17β-estradiol-induced ACSL4 protein expression promotes an invasive phenotype in estrogen receptor positive mammary carcinoma cells

Long chain acyl-CoA synthase-4 (ACSL4) expression has been associated with an aggressive phenotype in breast carcinoma cells, whereas its role in ER alpha-positive breast cancer has not been studied. ACSL4 prefers 20-carbon polyunsaturated fatty acid (PUFA) substrates, and along with other ACSLs has been associated with cellular uptake of exogenous fatty acids. 17 beta-estradiol induces proliferation and invasive capacities in ER alpha+ve breast carcinoma that is associated with modifications of cellular lipid metabolism. In this study, treatment of steroid-starved ER alpha-positive MCF-7 and T47D mammary carcinoma cells with 17 beta-estradiol resulted in increased cellular uptake of the PUFA arachidonic acid (AA) and eicosapentaenoic acid (EPA), important building blocks for cellular membranes, and increased ACSL4 protein levels. There was no change in the expression of the ACSL1, ACSL3 and ACSL6 protein isotypes.

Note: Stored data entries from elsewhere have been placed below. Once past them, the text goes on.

(** [Unpickler.load] on the opcodes [save] emits. The class of the
    exception a malformed stream raises varies in CPython
    ([UnpicklingError], [EOFError], ...); it is [UnpicklingError] here,
    except for an unsupported protocol, a [ValueError]. *)
Fixpoint load (fuel : nat) (b : bytes) (stack : list slot) : result pyobj :=
  let truncated : result pyobj :=
    Raise (UnpicklingError "pickle data was truncated") in
  let bad : result pyobj :=
    Raise (UnpicklingError "invalid load key or stack underflow") in
  match fuel, b with
  | O, _ | _, [] => truncated
  | S fuel', op :: b' =>
      let operand (n : nat) (k : bytes -> bytes -> result pyobj) :=
        match take n b' with
        | Some (arg, rest) => k arg rest
        | None => truncated
        end in
      let counted (n : nat) (k : bytes -> bytes -> result pyobj) :=
        operand n (fun len rest =>
          match take (Z.to_nat (le_value len)) rest with
          | Some (arg, rest') => k arg rest'
          | None => truncated
          end) in
      let push (o : pyobj) (rest : bytes) :=
        load fuel' rest (obj o :: stack) in
      match op with
      | x80 => operand 1%nat (fun v rest =>
                 if le_value v <=? 4 then load fuel' rest stack
                 else Raise (ValueError "unsupported pickle protocol"))
      | x4e => push PyNone b'
      | x88 => push (PyBool true) b'
      | x89 => push (PyBool false) b'
      | x4b => operand 1%nat (fun a rest => push (PyInt (le_value a)) rest)
      | x4d => operand 2%nat (fun a rest => push (PyInt (le_value a)) rest)
      | x4a => operand 4%nat (fun a rest => push (PyInt (le_signed a)) rest)
      | x8a => counted 1%nat (fun a rest => push (PyInt (le_signed a)) rest)
      | x8b => counted 4%nat (fun a rest => push (PyInt (le_signed a)) rest)
      | x43 => counted 1%nat (fun a rest => push (PyBytes a) rest)
      | x42 => counted 4%nat (fun a rest => push (PyBytes a) rest)
      | x71 => operand 1%nat (fun _ rest => load fuel' rest stack)
      | x72 => operand 4%nat (fun _ rest => load fuel' rest stack)
      | x28 => load fuel' b' (mark :: stack)
      | x29 => push (PyTuple []) b'
      | x5d => push (PyList []) b'
      | x85 =>
          match stack with
          | obj a :: st => load fuel' b' (obj (PyTuple [a]) :: st)
          | _ => bad
          end
      | x86 =>
          match stack with
          | obj c :: obj a :: st => load fuel' b' (obj (PyTuple [a; c]) :: st)
          | _ => bad
          end
      | x87 =>
          match stack with
          | obj d :: obj c :: obj a :: st =>
              load fuel' b' (obj (PyTuple [a; c; d]) :: st)
          | _ => bad
          end
      | x74 =>
          match pop_mark stack [] with
          | Some (items, st) => load fuel' b' (obj (PyTuple items) :: st)
          | None => bad
          end
      | x61 =>
          match stack with
          | obj v :: obj (PyList l) :: st =>
              load fuel' b' (obj (PyList (l ++ [v])) :: st)
          | _ => bad
          end
      | x65 =>
          match pop_mark stack [] with
          | Some (items, obj (PyList l) :: st) =>
              load fuel' b' (obj (PyList (l ++ items)) :: st)
          | _ => bad
          end
      | x2e =>
          match stack with
          | obj o :: _ => Ok o
          | _ => bad
          end
      | _ => bad
      end
  end.

(** [pickle.loads(b)]. *)
Definition pickle_loads (b : bytes) : result pyobj :=
  load (List.length b) b [].

(** The instance. *)
#[export] Instance runtime : Runtime := {|
  Py.object := pyobj;
  Py.str := text;
  Py.None_ := PyNone;
  Py.pickle_dumps := pickle_dumps;
  Py.pickle_loads := pickle_loads;
  Py.json_dumps := json_dumps;
  Py.json_loads := json_loads;
  Py.encode_utf8 := encode_utf8;
  Py.decode_utf8 := decode_utf8
|}.

End CPython.

(* ================================================================== *)
(** * Concrete sessions *)
(* ================================================================== *)

Module Scenario.

Import CPython.

(** A session on an empty table, nothing logged. *)
Definition fresh (d : Dialect) : World :=
  mkWorld (mkSession d [] [] [] [] 1) [].

(** The world a method leaves. *)
Definition after {A : Type} (m : M A) (w : World) : World := snd (m w).

(** An engine that comes across the rows in the order of their
    insertion. In the tables below no two rows agree on both
    [execution_date] and [timestamp], so that the order of a read does
    not depend on this choice. *)
#[export] Instance insertion_order : Engine := {|
  arrange := fun _ rows => rows;
  arrange_permutation := fun _ rows => Permutation_refl rows
|}.

(** Values: an integer, a list, a tuple, a byte string. *)
Definition one : pyobj := PyInt 1.
Definition two : pyobj := PyInt 2.
Definition a_list : pyobj := PyList [PyInt 1; PyInt 2].
Definition a_tuple : pyobj := PyTuple [PyInt 1; PyInt 2].
Definition some_bytes : pyobj := PyBytes [x61; x62].

(** [b'[1, 2]']. *)
Definition json_1_2 : bytes := [x5b; x31; x2c; x20; x32; x5d].

(** Key ["a"] of task ["t1"] of dag ["d1"], written in JSON mode at the
    instants 1 to 5 for the runs 1 to 5, the value being the number of
    the run. *)
Definition put_run (i : Z) : M unit :=
  XCom.set false i "a" (PyInt i) i "t1" "d1".

Definition five_runs_on (d : Dialect) : World :=
  after (put_run 5)
    (after (put_run 4)
       (after (put_run 3)
          (after (put_run 2) (after (put_run 1) (fresh d))))).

Increased ACSL4 protein expression was not accompanied by changes in ACSL4 mRNA expression, but was associated with a significant increase in the protein half-life compared to untreated cells. ER alpha silencing reversed the impact of 17 beta-estradiol on ACSL4 protein levels and half-life. Silencing of ACSL4 eliminated the 17 beta-estradiol-induced increase in AA and EPA uptake, as well as the 17 beta-estradiol-induced cell migration, proliferation and invasion capacities. ASCL4 silencing also prevented the 17 beta-estradiol induced increases in p-Akt and p-GSK3 beta, and decrease in E-cadherin expression, important events in epithelial to mesenchymal transition. Taken together, these results demonstrate that ACSL4 is a target of 17 beta-estradiol-stimulated ER alpha and is required for the cellular uptake of exogenous PUFA and the manifestation of a more malignant phenotype in ER alpha+ve breast carcinoma cells.